Are there three things would you advise a cyclist to do from a mental perspective to improve their performance now you have done all this research?

Self talk is top of the list. It is important to learn to consider pain and to reframe what discomfort and pain. To be able to consider pain non-judgmentally, non-emotionally. To consider pain as information. There was a study from Oxford Brookes last year which compared two training programmes one of which was moderate pace and longer and one of which was high intensity intervals and they were designed to create the same physiological changes and the same improvement in VO2 max lactate threshold and the people who did the high intensity training they had a greater increase in pain tolerance and also a greater increase in top speed performance. From a cycling perspective often the emphasis is on long rides and maybe some hills now and then but including some real sprints even if your races are several hours long there is a role for including some acute discomfort in your training to learn to cope with it. Yes, you will also increase your power but even if racing at a steady pace you should be including some discomfort in training through high intensity work.

Could any of the techniques you covered in the book; mental resilience training, Halo, VR headsets etc be considered doping?

I guess my take is cheating is breaking the rules because it is impossible to, even with the WADA code is 2 of 3 with it enhances the performance of the athletes, damages the health of the athlete or dilutes the spirit of the sport and the spirit of the sport is difficult to articulate as everyone has different feelings about it so it is really hard to make arguments based on natural law that one thing is wrong; that baking soda is right and caffeine is right but pseudo-ephedrine is a wrong. But ultimately my take is that we have to understand that there is no line that is obvious of what is right and wrong and there is always going to be a grey area and what we have to do is agree on a set of rules accepting that the rules will be semi-arbitrary and then adhere to those rules so we are all playing on the same playing field – knowing that this is allowed and this isn’t.

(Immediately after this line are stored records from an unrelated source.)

(** ** A signal that comes while the task waits for the lock *)

(** Both axes are in the middle of a batch and the focus motor
    has signalled; the zoom motor signals while the task waits for the lock.  The
    task handles the focus signal and then clears both bits: afterwards no signal is
    pending, the driver still waits for the end of the zoom batch, and the next
    wake-up (in time) changes neither axis and issues no pulse; nothing will come. *)
Theorem late_signal_lost off dst cnt cb s :
  ready cb s -> tracked off dst cnt s -> in_time s ->
  batch_pending (axis MS41908M_TYPE_FOCUS s) = true -> batch_pending (axis MS41908M_TYPE_ZOOM s) = true ->
  exists s1, (ms41908m_port_irq_handler PLS1_Pin;;
              ms41908m_motor_task_handler (mret tt) (ms41908m_port_irq_handler PLS2_Pin)) s = Ret tt s1 /\
    ready cb s1 /\ batch_pending (axis MS41908M_TYPE_ZOOM s1) = true /\ axis MS41908M_TYPE_ZOOM s1 = axis MS41908M_TYPE_ZOOM s /\
    (in_time s1 -> exists s2, ms41908m_motor_task_handler (mret tt) (mret tt) s1 = Ret tt s2 /\
       s_instance s2 = s_instance s1 /\ (forall ty, hw_moved (s_hw s2) ty = hw_moved (s_hw s1) ty)).
Proof.
  intros [Hb Hn (b & Eg & Hg)] Ht Htime Hf Hz.
  set (b1 := Z.lor b (sig_bits true false)). set (s1 := set_s_event_group (Some b1) s).
  set (b2 := Z.lor b1 MS41908M_EVENT_PLS2). set (s2 := set_s_event_group (Some b2) s).
  assert (Hbits : forall e, Z.land 195 e = e -> has b1 e = has (sig_bits true false) e).
  { intros e He. apply has_lor. by eapply land_sub. }
  assert (Hg1 : Z.land b 192 = 0) by (by apply (land_sub b 195)).
  assert (Hb2 : base cb false s2).
  { destruct Hb. constructor; try done. exists b2. split; [done|]. by apply group_lor; [apply group_lor|]. }
  assert (R : returns (ms41908m_port_irq_handler PLS1_Pin;;
              ms41908m_motor_task_handler (mret tt) (ms41908m_port_irq_handler PLS2_Pin))
    (fun _ s' => ready cb s' /\ axis MS41908M_TYPE_ZOOM s' = axis MS41908M_TYPE_ZOOM s) s).
  { apply returns_bind. apply returns_intro with (a := tt) (s' := s1).
    { unfold ms41908m_port_irq_handler, set_bits, modify. by rewrite Eg. }
    unfold ms41908m_motor_task_handler. rstep. apply returns_bind.
    eapply returns_intro; [apply wait_ready with (b := b1); [done|]|].
    { unfold task_wait_mask. cbn [s_rst set_s_event_group s1]. by rewrite (bs_idle _ _ _ Hb), Hbits by reflexivity. }
    apply returns_bind. apply returns_intro with (a := tt) (s' := s2); [reflexivity|].
    eapply returns_mono; [by apply (task_woken off dst cnt cb s2 b1 true false)|].
    intros ? s' (Hr & _ & _ & _ & HZ). split; [done|]. by apply HZ. }
  apply returns_elim in R as ([] & s3 & E & Hr3 & Hz3). exists s3.
  split; [exact E|]. split; [done|]. split; [by rewrite Hz3|]. split; [done|]. intros Htime3.
  destruct Hr3 as [Hb3 Hn3 (b3 & Eg3 & Hg3)].
  destruct (port_lock_ok s3 (bs_hw _ _ _ Hb3) (bs_mutex _ _ _ Hb3)) as (E4 & S4).
  assert (R : returns (ms41908m_motor_task_handler (mret tt) (mret tt))
    (fun _ s' => s_instance s' = s_instance s3 /\ (forall ty, hw_moved (s_hw s') ty = hw_moved (s_hw s3) ty)) s3).
  { unfold ms41908m_motor_task_handler. rstep. apply returns_bind. eapply returns_intro with (a := 0) (s' := s3).
    { apply wait_nothing with (b := b3); [done|]. unfold task_wait_mask. rewrite (bs_idle _ _ _ Hb3).
      change (ph_idle MS41908M_RZ_IDLE) with true. cbn iota. unfold has. by rewrite (land_sub b3 195). }
    rstep. rrun E4. change (SYS_OK =? SYS_OK) with true. cbn [negb]. unfold motor_task_locked. rstep.
    cbn [s_rst set_s_mutex set_s_hw]. rewrite (bs_idle _ _ _ Hb3). change (ph_idle MS41908M_RZ_IDLE) with true. cbn iota.
    unfold tick. rstep.
    eapply returns_eq; [erewrite bind_ret_eq; [reflexivity|apply timeout_guard_ok; intros; by apply (Htime3 MS41908M_TYPE_FOCUS)]|].
    cbn beta. eapply returns_intro; [apply timeout_guard_ok; intros; by apply (Htime3 MS41908M_TYPE_ZOOM)|].
    do 3 rpure. cbn [s_rst set_s_mutex set_s_hw]. rewrite (bs_idle _ _ _ Hb3). change (ph_idle MS41908M_RZ_IDLE) with true. cbn iota.
    rstep. rpure. unfold ms41908m_dispatch_pending_app_events. rstep. cbn [s_app_event_cb set_s_mutex set_s_hw].
    rewrite (bs_cb _ _ _ Hb3). rstep. split; [done|]. apply S4. }
  apply returns_elim in R as ([] & s4 & E5 & ? & ?). by exists s4.
Qed.

(** ** A refused move that is carried out later *)
Lemma sync_axis_refused ty pps n (s : ms) :
  n <> 0 -> pps < MS41908M_RAW_PPS_MIN \/ MS41908M_RAW_PPS_MAX < pps -> sync_axis ty pps n s = Ret SyncArg s.
Proof.
  intros Hn Hp. unfold sync_axis. rewrite (proj2 (Z.eqb_neq _ _) Hn).
  destruct Hp; [rewrite (proj2 (Z.ltb_lt pps _)) by done|rewrite (proj2 (Z.ltb_lt _ pps)), orb_true_r by done]; done.
Qed.

(** A synchronous move whose zoom part is in range and
    whose focus speed is not is refused, and the zoom axis is reported as stopped where
    it was; but the step register of the zoom motor keeps the first batch, so the next
    pulse, issued for a move of the focus axis, moves the zoom motor as well, and its
    position counter does not follow. *)
Theorem refused_move_happens_later cb s zp zn fp fn :
  settled cb s -> zn <> 0 -> move_ok zp zn (ax_position (i_zoom (s_instance s))) ->
  fn <> 0 -> fp < MS41908M_RAW_PPS_MIN \/ MS41908M_RAW_PPS_MAX < fp ->
  exists s1 d, ms41908m_zf_sync_run zp zn fp fn s = Ret SYS_ERR_INVALID_ARG s1 /\
    ax_state (i_zoom (s_instance s1)) = MS41908M_STATE_STOPPED /\
    ms41908m_port_output_vd MS41908M_TYPE_FOCUS s1 = Ret tt (set_s_hw d s1) /\
    hw_moved d MS41908M_TYPE_ZOOM =
      hw_moved (s_hw s) MS41908M_TYPE_ZOOM + sign (if 0 <=? zn then 1 else 0) * sync_psum zp (Z.abs zn) /\
    ax_position (i_zoom (s_instance s1)) = ax_position (i_zoom (s_instance s)) /\
    1 <= sync_psum zp (Z.abs zn).
Proof.
  intros Hs Hzn Hz Hfn Hf. pose proof (settled_tracked cb s Hs) as Ht. destruct (st_ready _ _ Hs) as [Hb Hn Hg].
  pose proof (st_start _ _ Hs) as Hst.
  set (Q := fun (r : Z) (s1 : ms) => r = SYS_ERR_INVALID_ARG /\ ax_state (i_zoom (s_instance s1)) = MS41908M_STATE_STOPPED /\
    hw_ok (s_hw s1) /\ hw_moved (s_hw s1) MS41908M_TYPE_ZOOM = hw_moved (s_hw s) MS41908M_TYPE_ZOOM /\
    step_loaded (hw_reg (s_hw s1) MS41908M_REG_ZOOM_STEP) (if 0 <=? zn then 1 else 0) (sync_psum zp (Z.abs zn)) /\
    ax_position (i_zoom (s_instance s1)) = ax_position (i_zoom (s_instance s))).
  assert (R : returns (ms41908m_zf_sync_run zp zn fp fn) Q s).
  { unfold ms41908m_zf_sync_run. rpure. rewrite (bs_ini _ _ _ Hb). cbn [negb]. do 2 rpure.
    rewrite !startable_cfg by (by apply Hst). cbn [orb].
    destruct (lock_tracked _ _ _ cb s Hb Ht) as (E1 & Hb1 & Ht1). rrun E1.
    change (SYS_OK =? SYS_OK) with true. cbn [negb]. set (s1 := set_s_mutex _ _) in *.
    rrun (axis_busy_ok MS41908M_TYPE_ZOOM s1 (Hst MS41908M_TYPE_ZOOM ltac:(done)) (bs_idle _ _ _ Hb1)).
    rrun (axis_busy_ok MS41908M_TYPE_FOCUS s1 (Hst MS41908M_TYPE_FOCUS ltac:(done)) (bs_idle _ _ _ Hb1)). cbn [orb].
    rcall (sync_axis_ok _ _ _ cb true MS41908M_TYPE_ZOOM zp zn s1 ltac:(done) Hb1 Ht1); try done.
    { apply (Hst MS41908M_TYPE_ZOOM). done. }
    { apply (Hst MS41908M_TYPE_ZOOM). done. }
    intros r s2 (-> & S2). rrun (sync_axis_refused MS41908M_TYPE_FOCUS fp fn s2 Hfn Hf).
    rewrite (proj2 (Z.eqb_neq _ _) Hzn). cbn [negb]. apply returns_bind. do 2 rpure.
    eapply returns_intro; [reflexivity|]. eapply returns_eq.
    { erewrite bind_ret_eq; [reflexivity|]. apply port_unlock_ok, (bs_mutex _ _ _ (sd_base _ _ _ _ _ _ _ _ _ _ S2)). }
    cbn beta. rstep. unfold Q. split_and!; try done; cbn.
    - apply (sd_base _ _ _ _ _ _ _ _ _ _ S2).
    - rewrite (sd_moved _ _ _ _ _ _ _ _ _ _ S2). apply (port_lock_ok s (bs_hw _ _ _ Hb) (bs_mutex _ _ _ Hb)).
    - apply (sd_reg _ _ _ _ _ _ _ _ _ _ S2 Hzn).
    - apply (sd_pos _ _ _ _ _ _ _ _ _ _ S2). }
  apply returns_elim in R as (r & s1 & E & -> & Hst1 & Hd1 & Hm1 & HL1 & Hp1).
  destruct (output_vd_ok s1 MS41908M_TYPE_FOCUS Hd1) as (d & E2 & _ & _ & Hmv); [done|].
  exists s1, d. split_and!; try done.
  - rewrite Hmv, Hm1. f_equal. apply (commanded_loaded _ _ _ HL1).
  - destruct Hz as [?|(_ & Hn' & _)]; [done|]. apply (sync_psum_range zp (Z.abs zn) Hn').
Qed.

And if you adhere to those rules it maybe a little unsavoury if you are going right up to the edge of the rules whether it is Team Sky or Alberto Salazar seem to do but the rules are the rules are the rules and if you are not breaking the rules then that is fine. The bigger question is what should the rules be? For me, looking at things like brain stimulation I would like to live in a sporting world where brain stimulation isn’t a part of that. Where I don’t feel that if I want to be competitive with my peers that I need to be doing things like that because they are going to be doing things like that but I don’t think it is the only way.

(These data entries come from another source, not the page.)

(* ===== verification/Ms41908mHome.v ===== *)
(** The end of a reset to zero: the limit sensor fires while the motor approaches it. *)
From S2P Require Import Prelude Ms41908mReg Ms41908m Ms41908mPort Ms41908mRun Ms41908mRounds.
From S2P Require Import Ms41908mStart Ms41908mProps.

Section Home.
Context `{LensHwLaws D}.
Notation ms := (ms_state D).
Notation axis ty s := (axis_of ty (s_instance s)).

(** A pulse when neither axis runs and nothing is loaded. *)
Lemma fire_vd_idle ty s :
  motor ty -> hw_ok (s_hw s) -> (forall t, motor t -> running (axis t s) = false /\ ax_batch_active (axis t s) = false /\
    Z.land (hw_reg (s_hw s) (step_addr t)) 255 = 0) ->
  exists d', fire_vd ty s = Ret tt (set_s_hw d' s) /\ hw_ok d' /\ (forall x, hw_reg d' x = hw_reg (s_hw s) x) /\
    (forall t, motor t -> hw_moved d' t = hw_moved (s_hw s) t).
Proof.
  intros Hm Hd Hi. destruct (output_vd_ok s ty Hd Hm) as (d' & E & Ho & R & Mv). exists d'.
  split; [|split_and!; [done..|]; intros t Ht; rewrite Mv, commanded_zero by (by apply Hi); lia].
  destruct (Hi MS41908M_TYPE_FOCUS) as (Rf & Bf & _); [done|]. destruct (Hi MS41908M_TYPE_ZOOM) as (Rz & Bz & _); [done|].
  cbn [axis_of] in *. unfold fire_vd. erewrite bind_ret_eq by reflexivity.
  unfold MS41908M_BATCH_PENDING, batch_pending. rewrite Bf, Bz. cbn [andb orb negb].
  rewrite (mark_both_eq (fun _ => ms41908m_port_output_vd ty)). unfold mark_all. rewrite !marked_idle by done.
  replace (set_s_instance _ s) with s by (by destruct s, s_instance). exact E.
Qed.

(** The end of a reset, when the motor is already stopped. *)
Definition with_result (ty : ms41908m_type_t) (v : Z) (s : ms) : ms :=
  match ty with MS41908M_TYPE_FOCUS => set_s_focus_rst_last_result v s | _ => set_s_zoom_rst_last_result v s end.
Definition cleared (b : Z) (r : ms41908m_reset_sm_t) : Z := Z.ldiff (Z.ldiff b (rst_events r)) PI_EVENTS.
Definition reset_ended (upd : axis_t -> axis_t) (res b : Z) (s : ms) : ms :=
  let ty := rz_type (s_rst s) in
  set_s_app_notify (s_app_notify s ++ [(reset_done_event ty, res)])
    (set_s_event_group (Some (Z.lor (cleared b (s_rst s)) (reset_done_event ty)))
      (with_result ty res
        (set_s_hw (gpio_pi_irq false (s_hw s))
          (set_s_rst (set_rz_abort_requested false (set_rz_phase MS41908M_RZ_IDLE (s_rst s)))
            (set_s_instance (put_axis ty (set_ax_state MS41908M_STATE_STOPPED (upd (axis ty s))) (s_instance s)) s))))).

Lemma reset_complete_eq upd res b s :
  running (axis (rz_type (s_rst s)) s) = false -> s_event_group s = Some b -> (length (s_app_notify s) < 8)%nat ->
  reset_sm_complete upd res s = Ret tt (reset_ended upd res b s).
Proof.
  intros Hr Eg Hq. unfold reset_sm_complete. do 2 erewrite bind_ret_eq by reflexivity. rewrite Hr.
  do 4 erewrite bind_ret_eq by reflexivity. set (s1 := set_s_rst _ _).
  erewrite bind_ret_eq by (by apply (clear_event_eq _ s1 b)). unfold ms41908m_port_pi_irq_disable.
  erewrite bind_ret_eq.
  2:{ erewrite bind_ret_eq by reflexivity. by apply clear_event_eq. }
  cbn [s_event_group set_s_event_group]. set (s2 := set_s_event_group _ _).
  assert (El : set_last_result (rz_type (s_rst s)) res s2 = Ret tt (with_result (rz_type (s_rst s)) res s2)) by (by destruct (rz_type (s_rst s))).
  erewrite bind_ret_eq by exact El. set (s3 := with_result _ res s2).
  assert (Eg3 : s_event_group s3 = Some (cleared b (s_rst s))) by (unfold s3; by destruct (rz_type (s_rst s))).
  assert (En3 : s_app_notify s3 = s_app_notify s) by (unfold s3; by destruct (rz_type (s_rst s))).
  unfold ms41908m_port_set_event_notify. erewrite bind_ret_eq.
  2:{ unfold ms41908m_port_set_event. erewrite bind_ret_eq by reflexivity. rewrite Eg3.
      erewrite bind_ret_eq; [reflexivity|]. unfold set_bits, modify. by rewrite Eg3. }
  unfold ms41908m_queue_app_notify. erewrite bind_ret_eq by reflexivity. cbn [s_app_notify set_s_event_group].
  rewrite En3, (proj2 (Nat.ltb_lt _ MS41908M_APP_NOTIFY_CAP) Hq). unfold reset_ended, s3, s2, s1.
  by destruct (rz_type (s_rst s)), s.
Qed.

(** The slow approach of axis [ty] is under way, the other axis is at rest, and the
    sensor has fired. *)
Record capturing (cb : Z) (ty : ms41908m_type_t) (s : ms) : Prop := {
  cp_hw : hw_ok (s_hw s);
  cp_ini : is_initialized (s_instance s) = true;
  cp_cb : s_app_event_cb s = Some cb;
  cp_mutex : s_mutex s = Some false;
  cp_notify : s_app_notify s = [];
  cp_rst : s_rst s = mkRst MS41908M_RZ_CAPTURE_WAIT ty (pi_irq_of ty) (pi_event_of ty) (completed_event ty) false false;
  cp_group : exists b, s_event_group s = Some b /\ Z.land b 195 = 0 /\ has b (pi_event_of ty) = true;
  cp_cfg : ax_state (axis ty s) <> MS41908M_STATE_NO_CFG;
  cp_other : startable (axis (other_axis ty) s);
  cp_reg : Z.land (hw_reg (s_hw s) (step_addr (other_axis ty))) 255 = 0;
  cp_pos : in32 (ax_position (axis (other_axis ty) s))
}.

(** The state machine takes the sensor's signal. *)
Definition homed (a : axis_t) : axis_t :=
  set_ax_state MS41908M_STATE_STOPPED (set_ax_is_r_zero true (set_ax_position 0 (halted MS41908M_STATE_RESET_ZERO a))).

Lemma capture_edge cb ty mx s :
  motor ty -> capturing cb ty (set_s_mutex (Some false) s) -> s_mutex s = mx ->
  returns ms41908m_reset_sm_step_once_locked (fun _ s' =>
    rz_phase (s_rst s') = MS41908M_RZ_IDLE /\ hw_ok (s_hw s') /\
    s_instance s' = put_axis ty (homed (axis ty s)) (s_instance s) /\
    (forall t, motor t -> hw_moved (s_hw s') t = hw_moved (s_hw s) t /\ Z.land (hw_reg (s_hw s') (step_addr t)) 255 = 0) /\
    s_app_notify s' = [(reset_done_event ty, SYS_OK)] /\ s_app_calls s' = s_app_calls s /\ s_app_event_cb s' = Some cb /\
    s_mutex s' = mx /\ last_result ty s' = Ret SYS_OK s' /\
    (exists b, s_event_group s' = Some b /\ Z.land b 195 = 0 /\ has b (reset_done_event ty) = true)) s.
Proof.
  intros Hm [Hd Hi Hcb _ Hn Hr (b & Eg & Hg & Hpi) Hcfg Ho Hreg Hpos] Hx.
  cbn [s_hw s_instance s_app_event_cb s_app_notify s_rst s_event_group set_s_mutex] in *.
  unfold ms41908m_reset_sm_step_once_locked. rpure. rewrite Hr. cbn [rz_phase rz_abort_requested].
  unfold capture_wait. rpure. rewrite Hr. cbn [rz_pi_event rz_complete_event rz_type rz_pi_triggered rst_events].
  assert (Hev : has b (Z.lor (pi_event_of ty) (completed_event ty)) = true).
  { unfold has in *. apply negb_true_iff, Z.eqb_neq. intros E0. apply negb_true_iff, Z.eqb_neq in Hpi. apply Hpi.
    apply (land_sub b (Z.lor (pi_event_of ty) (completed_event ty))); [by destruct ty|done]. }
  rrun (wait_ready (mret tt) _ 0 s b Eg Hev). rpure. rewrite Hpi.
  destruct (stop_impl_eq ty s Hm Hd Hcfg) as (d1 & W1 & E1).
  replace (stop_state ty (s_rst s)) with MS41908M_STATE_RESET_ZERO in E1
    by (rewrite Hr; unfold stop_state, ty_eq; cbn [rz_phase rz_type]; by rewrite bool_decide_eq_true_2).
  set (s1 := set_s_instance _ _) in E1.
  assert (Hidle : forall t, motor t -> running (axis t s1) = false /\ ax_batch_active (axis t s1) = false /\
    Z.land (hw_reg (s_hw s1) (step_addr t)) 255 = 0).
  { apply (motor_cases _ ty Hm); unfold s1; cbn [s_instance s_hw set_s_instance set_s_hw].
    - rewrite axis_of_put by done. split_and!; try done. rewrite (proj1 (proj2 W1)), Z.eqb_refl. apply unstep_zero, reg_half, Hd.
    - rewrite axis_of_put_other by done. split; [apply Ho|]. split; [apply Ho|].
      destruct (touch_written ty _ _ _ _ (or_introl eq_refl) Hm W1) as (_ & R & _). by rewrite R. }
  destruct (fire_vd_idle ty s1 Hm (proj1 W1) Hidle) as (d2 & E2 & D2 & R2 & M2).
  assert (Es : ms41908m_motor_stop_impl ty s = Ret SYS_OK (set_s_hw d2 s1)) by (rewrite E1; by erewrite bind_ret_eq by exact E2).
  rrun Es. rpure.
  eapply returns_eq; [erewrite bind_ret_eq by (by apply (clear_event_eq _ _ b)); reflexivity|]. cbn beta.
  set (s3 := set_s_event_group _ _).
  assert (Er3 : s_rst s3 = mkRst MS41908M_RZ_CAPTURE_WAIT ty (pi_irq_of ty) (pi_event_of ty) (completed_event ty) true false).
  { change (s_rst s3) with (set_rz_pi_triggered true (s_rst s)). by rewrite Hr. }
  assert (Ea3 : axis ty s3 = halted MS41908M_STATE_RESET_ZERO (axis ty s)) by (by apply axis_of_put).
  assert (Ei3 : s_instance s3 = put_axis ty (halted MS41908M_STATE_RESET_ZERO (axis ty s)) (s_instance s)) by done.
  eapply returns_intro.
  { apply (reset_complete_eq _ _ (Z.ldiff b (Z.lor (pi_event_of ty) (completed_event ty)))); [|done|].
    - rewrite Er3. cbn [rz_type]. by rewrite Ea3.
    - change (s_app_notify s3) with (s_app_notify s). rewrite Hn. cbn. lia. }
  destruct (pi_irq_ok d2 false D2) as (D3 & R3 & M3). unfold reset_ended. rewrite Er3. cbn [rz_type]. rewrite Ea3, Ei3.
  set (b3 := cleared _ _). assert (Hg3 : Z.land b3 195 = 0) by (by do 3 apply ldiff_zero).
  assert (Hm2 : forall t, motor t -> hw_moved (gpio_pi_irq false d2) t = hw_moved (s_hw s) t /\
    Z.land (hw_reg (gpio_pi_irq false d2) (step_addr t)) 255 = 0).
  { intros t Ht. rewrite M3, R3, R2, M2 by done. split; [apply W1|by apply Hidle]. }
  assert (Hdone : Z.land (Z.lor b3 (reset_done_event ty)) 195 = 0 /\ has (Z.lor b3 (reset_done_event ty)) (reset_done_event ty) = true).
  { rewrite Z.land_lor_distr_l, Hg3. split; [by destruct ty|]. unfold has. rewrite Z.land_lor_distr_l, Z.land_diag.
    apply negb_true_iff, Z.eqb_neq. intros E0. apply Z.lor_eq_0_iff in E0 as [_ E0]. by destruct ty. }
  split_and!.
  - by destruct ty.
  - by destruct ty.
  - by destruct ty; [| |destruct Hm].
  - intros t Ht. replace (s_hw _) with (gpio_pi_irq false d2) by (by destruct ty). by apply Hm2.
  - cbn. by rewrite Hn.
  - by destruct ty.
  - by destruct ty.
  - by destruct ty.
  - by destruct ty.
  - eexists. split; [done|]. done.
Qed.

(** The part under the lock, when only the sensor has signalled. *)
Lemma locked_capture b (s s' : ms) :
  (forall e, Z.land 195 e = e -> has b e = false) -> ph_idle (rz_phase (s_rst s)) = false ->
  ms41908m_reset_sm_step_once_locked s = Ret tt s' -> rz_phase (s_rst s') = MS41908M_RZ_IDLE ->
  motor_task_locked b s = Ret tt s'.
Proof.
  intros Hno Hi E Hi'. unfold motor_task_locked. erewrite bind_ret_eq by reflexivity. rewrite Hi.
  erewrite bind_ret_eq by reflexivity. unfold handle_requests. rewrite !Hno by reflexivity.
  erewrite bind_ret_eq by reflexivity. unfold handle_pls_events. rewrite Hno by reflexivity.
  do 2 erewrite bind_ret_eq by reflexivity. rewrite Hi. unfold ms41908m_reset_sm_run_locked. cbn [reset_sm_loop].
  erewrite bind_ret_eq by reflexivity. rewrite Hi. erewrite bind_ret_eq by exact E.
  erewrite bind_ret_eq by reflexivity. by rewrite Hi'.
Qed.

(** C19 [home_edge_sets_zero]: when the limit sensor fires during the slow approach, the
    next wake-up of the task ends the reset: the motor stands where it was, its step
    register is cleared, the position is zero and known, the result is a success
    and is reported once to the application and to a caller that waits; and the
    driver is at rest, ready for moves. *)
Theorem home_edge_sets_zero cb ty s :
  motor ty -> capturing cb ty s ->
  exists s', ms41908m_motor_task_handler (mret tt) (mret tt) s = Ret tt s' /\ settled cb s' /\
    ax_state (axis ty s') = MS41908M_STATE_STOPPED /\ ax_position (axis ty s') = 0 /\ ax_is_r_zero (axis ty s') = true /\
    axis (other_axis ty) s' = axis (other_axis ty) s /\
    (forall t, motor t -> hw_moved (s_hw s') t = hw_moved (s_hw s) t) /\
    s_app_calls s' = s_app_calls s ++ [(cb, reset_done_event ty, SYS_OK)] /\
    exists s'', axis_wait_reset ty (mret tt) 1000 s' = Ret SYS_OK s''.
Proof.
  intros Hm [Hd Hi Hcb Hx Hn Hr (b & Eg & Hg & Hpi) Hcfg Ho Hreg Hpos].
  destruct (port_lock_ok s Hd Hx) as (E1 & S1). set (s1 := set_s_mutex _ _) in E1.
  assert (Hc1 : capturing cb ty (set_s_mutex (Some false) s1)).
  { constructor; try done; [apply S1|by exists b|]. cbn [s_hw set_s_mutex set_s_hw s1]. by rewrite (proj1 (proj2 S1)). }
  pose proof (capture_edge cb ty (Some true) s1 Hm Hc1 eq_refl) as HE.
  apply returns_elim in HE as ([] & s2 & E2 & P2 & D2 & I2 & M2 & N2 & C2 & B2 & X2 & L2 & (b2 & G2 & Hg2 & Hd2)).
  set (s3 := set_s_app_notify [] (set_s_app_calls (s_app_calls s2 ++ [(cb, reset_done_event ty, SYS_OK)]) (set_s_mutex (Some false) s2))).
  assert (Hw : has b (task_wait_mask (s_rst s)) = true).
  { rewrite Hr. unfold task_wait_mask. cbn [rz_phase]. change (ph_idle MS41908M_RZ_CAPTURE_WAIT) with false. cbn iota.
    unfold has in *. apply negb_true_iff, Z.eqb_neq. intros E0.
    apply negb_true_iff, Z.eqb_neq in Hpi. apply Hpi. eapply land_sub; [|exact E0]. by destruct ty. }
  assert (Hno : forall e, Z.land 195 e = e -> has b e = false).
  { intros e He. unfold has. by rewrite (land_sub b 195 e He Hg). }
  assert (E3 : ms41908m_motor_task_handler (mret tt) (mret tt) s = Ret tt s3).
  { unfold ms41908m_motor_task_handler. erewrite bind_ret_eq by reflexivity.
    erewrite bind_ret_eq by (apply (wait_ready _ _ _ s b Eg Hw)). erewrite bind_ret_eq by reflexivity.
    erewrite bind_ret_eq by exact E1. change (SYS_OK =? SYS_OK) with true. cbn [negb].
    erewrite bind_ret_eq.
    2:{ apply (locked_capture b s1 s2); try done. change (s_rst s1) with (s_rst s). by rewrite Hr. }
    erewrite bind_ret_eq by (by apply port_unlock_ok). unfold ms41908m_dispatch_pending_app_events.
    erewrite bind_ret_eq by reflexivity. cbn [s_app_event_cb set_s_mutex]. rewrite B2. erewrite bind_ret_eq by reflexivity.
    unfold modify, s3. cbn [s_app_notify set_s_mutex]. by rewrite N2. }
  assert (Hax : axis ty s3 = homed (axis ty s)).
  { change (s_instance s3) with (s_instance s2). rewrite I2. by apply axis_of_put. }
  assert (Hot : axis (other_axis ty) s3 = axis (other_axis ty) s).
  { change (s_instance s3) with (s_instance s2). rewrite I2. by apply axis_of_put_other. }
  assert (Hini : is_initialized (s_instance s2) = true) by (rewrite I2; by destruct ty).
  exists s3. split; [done|]. split.
  { constructor; [constructor; [constructor|..]|..]; try done.
    - exists b2. split; [done|]. by apply (land_sub b2 195).
    - by exists b2.
    - apply (motor_cases _ ty Hm); [rewrite Hax|by rewrite Hot]. by split_and!.
    - intros t Ht. by apply M2.
    - apply (motor_cases _ ty Hm); [rewrite Hax; cbn; unfold in32; lia|by rewrite Hot]. }
  rewrite Hax. split_and!; try done.
  - intros t Ht. change (s_hw s3) with (s_hw s2). rewrite (proj1 (M2 t Ht)). apply S1.
  - unfold s3. cbn [s_app_calls set_s_app_notify set_s_app_calls]. by rewrite C2.
  - unfold axis_wait_reset. erewrite bind_ret_eq by reflexivity. cbn [s_instance set_s_app_notify set_s_app_calls set_s_mutex s3].
    rewrite Hini. cbn [negb]. unfold ms41908m_port_wait_for_event. erewrite bind_ret_eq.
    2:{ erewrite bind_ret_eq by reflexivity. cbn [s_event_group set_s_app_notify set_s_app_calls set_s_mutex s3]. rewrite G2.
        unfold bits_ready. rewrite Hd2. cbn [negb andb]. erewrite bind_ret_eq by reflexivity. erewrite bind_ret_eq by reflexivity.
        cbn [s_event_group set_s_app_notify set_s_app_calls set_s_mutex s3]. rewrite G2.
        change (default 0 (Some b2)) with b2. rewrite Hd2. cbn [andb]. erewrite bind_ret_eq by reflexivity. reflexivity. }
    rewrite Hd2. eexists. unfold last_result, gets in *. injection L2 as L2. rewrite <- L2 at 1. by destruct ty.
Qed.
End Home.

What technique or technology did you find most valuable to access hidden reserves, that can pull little bit extra out of somebody?

Self-talk and brain stimulation are the two things that seemed most powerful to me. With Marcora’s brain endurance training, I have heard rumours that there is an unnamed pro cycling team that have been trying that approach but it is only rumours. That is something that has produced some great results in studies and a PhD student at Birmingham has just replicated the results so this is something that again could be a powerful technique but having tried the Brain Endurance Training my take is that it is so hard and boring there is nothing elicit about getting gains that way. Anyone that does that they have worked for the gains, it isn’t a short cut or anything. If you are a top cyclist it is your body that is unable to take any more than the five hours of training you put it through but you still have another hour in the day so you can push your brain if you want but I don’t envy the people who are taking that route.